L’idea dei quattro istituti comprensivi è fattibile solo se si reperiscono gli spazi necessari all’interno del sistema scolastico maceratese. La scuola di Villa Potenza è l’unica che potrebbe avere le caratteristiche necessarie a patto che si reperiscano le risorse necessarie per il suo ampliamento. L’ipotesi di una quarta scuola media a Collevario, al momento, non è supportata da uno studio di fattibilità reale: ad oggi non ci sono spazi logistici e finanziari né per aule né per laboratori né per costruire un nuovo edificio.

La Commissione ha dovuto prendere atto che al momento non ci sono risorse finanziarie per l’istituzione di una nuova scuola media e, di conseguenza, la sola ipotesi realistica, allo stato delle cose, è quella della riconfigurazione della rete scolastica su tre dirigenze.
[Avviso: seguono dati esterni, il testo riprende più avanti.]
(** * SttService: a shallow embedding of the speech-to-text session service

    The development follows the JavaScript class [SttService] (the
    listen-feature STT service) and the [gaia] provider it drives:

    - [JsString]   the string primitives the service relies on
                   ([trim], truthiness, [includes], the two annotation
                   regexes);
    - [NodeBuffer] Node's [Buffer] operations used by [pcmToWav] and
                   [convertStereoToMono];
    - [Wav]        [pcmToWav];
    - [Stt]        the service itself, run inside a small model of the
                   event loop: a clock, a queue of pending [setTimeout]
                   timers and a log of the effects the service performs.

    Strings are sequences of code units below 256; a [Buffer] is a list of
    byte values. *)

From Stdlib Require Import ZArith NArith List String Ascii Bool Lia.
From Stdlib Require Import DecimalString.
From Stdlib.Strings Require Import Byte.
From Equations Require Import Equations.
Import ListNotations.

(* ===================================================================== *)
(** * Exceptions *)
(* ===================================================================== *)

(** The exceptions the modelled code can raise. *)
Inductive JsError : Type :=
| RangeError
| TypeError
| GenericError (msg : string).

(** A computation that either returns or throws. *)
Inductive result (A : Type) : Type :=
| Ok (a : A)
| Throw (e : JsError).
Arguments Ok {A} a.
Arguments Throw {A} e.

Definition bind {A B} (r : result A) (k : A -> result B) : result B :=
  match r with
  | Ok a => k a
  | Throw e => Throw e
  end.

Declare Scope js_scope.
Delimit Scope js_scope with js.
Notation "x <- r ;; k" := (bind r (fun x => k))
  (at level 61, r at next level, right associativity) : js_scope.

(* ===================================================================== *)
(** * JavaScript strings *)
(* ===================================================================== *)

Module JsString.

(** [WhiteSpace] and [LineTerminator] code units below 256: TAB, LF, VT,
    FF, CR, SPACE and NBSP.  Both [String.prototype.trim] and the regex
    class [\s] use this set. *)
Definition isWhiteSpace (c : ascii) : bool :=
  let n := nat_of_ascii c in
  ((9 <=? n) && (n <=? 13) || (n =? 32) || (n =? 160))%nat.

(** A string used as a condition: only the empty string is falsy. *)
Definition truthy (s : string) : bool :=
  match s with
  | EmptyString => false
  | String _ _ => true
  end.

(** [a || b] on strings. *)
Definition orElse (a b : string) : string :=
  if truthy a then a else b.

Fixpoint trimStart (s : string) : string :=
  match s with
  | EmptyString => EmptyString
  | String c r => if isWhiteSpace c then trimStart r else s
  end.

Fixpoint trimEnd (s : string) : string :=
  match s with
  | EmptyString => EmptyString
  | String c r =>
      match trimEnd r with
      | EmptyString => if isWhiteSpace c then EmptyString else String c EmptyString
      | String _ _ as r' => String c r'
      end
  end.

(** [s.trim()] *)
Definition trim (s : string) : string := trimEnd (trimStart s).

(** [s.includes(sub)] *)
Fixpoint includes (s sub : string) : bool :=
  prefix sub s ||
  match s with
  | EmptyString => false
  | String _ r => includes r sub
  end.

Fixpoint contains (c : ascii) (s : string) : bool :=
  match s with
  | EmptyString => false
  | String x r => Ascii.eqb x c || contains c r
  end.

(** [s.replace(/O[^C]*C/g, '')] for an opening delimiter [O] and a
    closing delimiter [C]: scanning from the left, an [O] that is
    followed somewhere by a [C] is removed together with everything up to
    and including the first such [C]; scanning resumes after it.  The
    flag [inside] records that such a match is being skipped. *)
Fixpoint stripDelimited (o c : ascii) (inside : bool) (s : string) : string :=
  match s with
  | EmptyString => EmptyString
  | String x r =>
      if inside then
        if Ascii.eqb x c then stripDelimited o c false r
        else stripDelimited o c true r
      else if Ascii.eqb x o && contains c r then stripDelimited o c true r
      else String x (stripDelimited o c false r)
  end.



End JsString.

(* ===================================================================== *)
(** * Node buffers *)
(* ===================================================================== *)

Module NodeBuffer.

Local Open Scope Z_scope.

(** A [Buffer] is its sequence of bytes. *)
Abbreviation Buffer := (list byte) (only parsing).

(** The numeric value of a byte, and the byte a typed-array store keeps
    of a number: its low eight bits. *)
Definition zOfByte (b : byte) : Z := Z.of_N (Byte.to_N b).

Definition byteOfZ (z : Z) : byte :=
  match Byte.of_N (Z.to_N (z mod 256)) with
  | Some b => b
  | None => Byte.x00
  end.

(** [Buffer.alloc(n)]: [n] zero bytes.  Sizes above
    [buffer.constants.MAX_LENGTH], which [alloc] refuses, are not
    modelled; the limit is at least 2^31 - 1. *)
Definition alloc (n : nat) : Buffer := repeat Byte.x00 n.

(** [Buffer.concat(list)] *)
Definition concat (l : list Buffer) : Buffer := List.concat l.

(** [buf.slice(0, stop)] and [buf.slice(start)] *)
Definition sliceTo (stop : nat) (buf : Buffer) : Buffer := firstn stop buf.
Definition sliceFrom (start : nat) (buf : Buffer) : Buffer := skipn start buf.

(** Overwrite [buf] from offset [off] with the bytes [bs]; bytes that do
    not fit are dropped, the length of [buf] never changes. *)
Fixpoint blit (bs : list byte) (off : nat) (buf : Buffer) : Buffer :=
  match buf with
  | [] => []
  | b :: rest =>
      match off with
      | S k => b :: blit bs k rest
      | O =>
          match bs with
          | [] => buf
          | x :: xs => x :: blit xs O rest
          end
      end
  end.

(** A length on its way to V8's string writer, which takes it as a C
    [int]: the low 32 bits, read as a signed number. *)
Definition toInt (n : Z) : Z := (n + 2147483648) mod 4294967296 - 2147483648.

(** The number of bytes [buf.write] may store when [remaining] bytes
    follow the offset.  The writer reads [-1] as no limit and stores
    nothing for any other negative number, so from 2^31 bytes on the
    capacity is not the room there is: none for 2^31 .. 2^32 - 2. *)
Definition writeCapacity (remaining : nat) : nat :=
  let c := toInt (Z.of_nat remaining) in
  if c =? -1 then remaining else Z.to_nat c.

(** [buf.write(s, off)]: the offset must lie within the buffer; the
    string is stored as far as the capacity goes.  ([s] is ASCII in
    every call of the service: one byte per code unit.) *)
Definition write (s : string) (off : nat) (buf : Buffer) : result Buffer :=
  if (off <=? List.length buf)%nat then
    Ok (blit (firstn (writeCapacity (List.length buf - off)) (list_byte_of_string s))
          off buf)
  else Throw RangeError.

(** The [n] low bytes of [v], least significant first, as the
    [writeUInt*LE] family stores them: [buf[off++] = v; v = v >>> 8]. *)
Fixpoint lowBytes (n : nat) (v : Z) : list byte :=
  match n with
  | O => []
  | S k => byteOfZ v :: lowBytes k (Z.shiftr v 8)
  end.

(** Store of the number [num / den] as an unsigned [n]-byte field at
    [off].  Node first checks the value against [0 .. 2^(8n) - 1], then
    that the [n] bytes fit, and stores the integer part. *)
Definition writeUIntLE (n : nat) (num den : Z) (off : nat) (buf : Buffer)
  : result Buffer :=
  if (num <? 0) || (den * (2 ^ (8 * Z.of_nat n) - 1) <? num) then Throw RangeError
  else if (off + n <=? List.length buf)%nat then Ok (blit (lowBytes n (num / den)) off buf)
  else Throw RangeError.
La Commissione, quindi, ha condiviso a maggioranza la proposta dell’assessore per un ridimensionamento su tre poli comprensivi che garantisce una adeguata offerta formativa per la città, crea istituzioni omogenee per numero e bacino d’utenza, non propone suggestive ipotesi di costituzione di scuole medie solo sulla carta e difficilmente realizzabili in tempi brevi, rischiando di creare disagio alle famiglie che già a gennaio debbono iscrivere i propri figli e non possono certo iscriverli in fantomatiche scuole di poche aule e senza laboratori.

Resta aperta la valutazione critica sulla normativa che impone un ridimensionamento entro questi numeri. Ci auguriamo che i ricorsi presentati dalle regioni possano rinviare i procedimenti di ridimensionamento in modo da rivedere tutto il sistema alla luce di norme più rispettose dei processi scolastici e della didattica. Per ora, la delibera approvata dalla commissione, resta la migliore delle soluzioni possibili».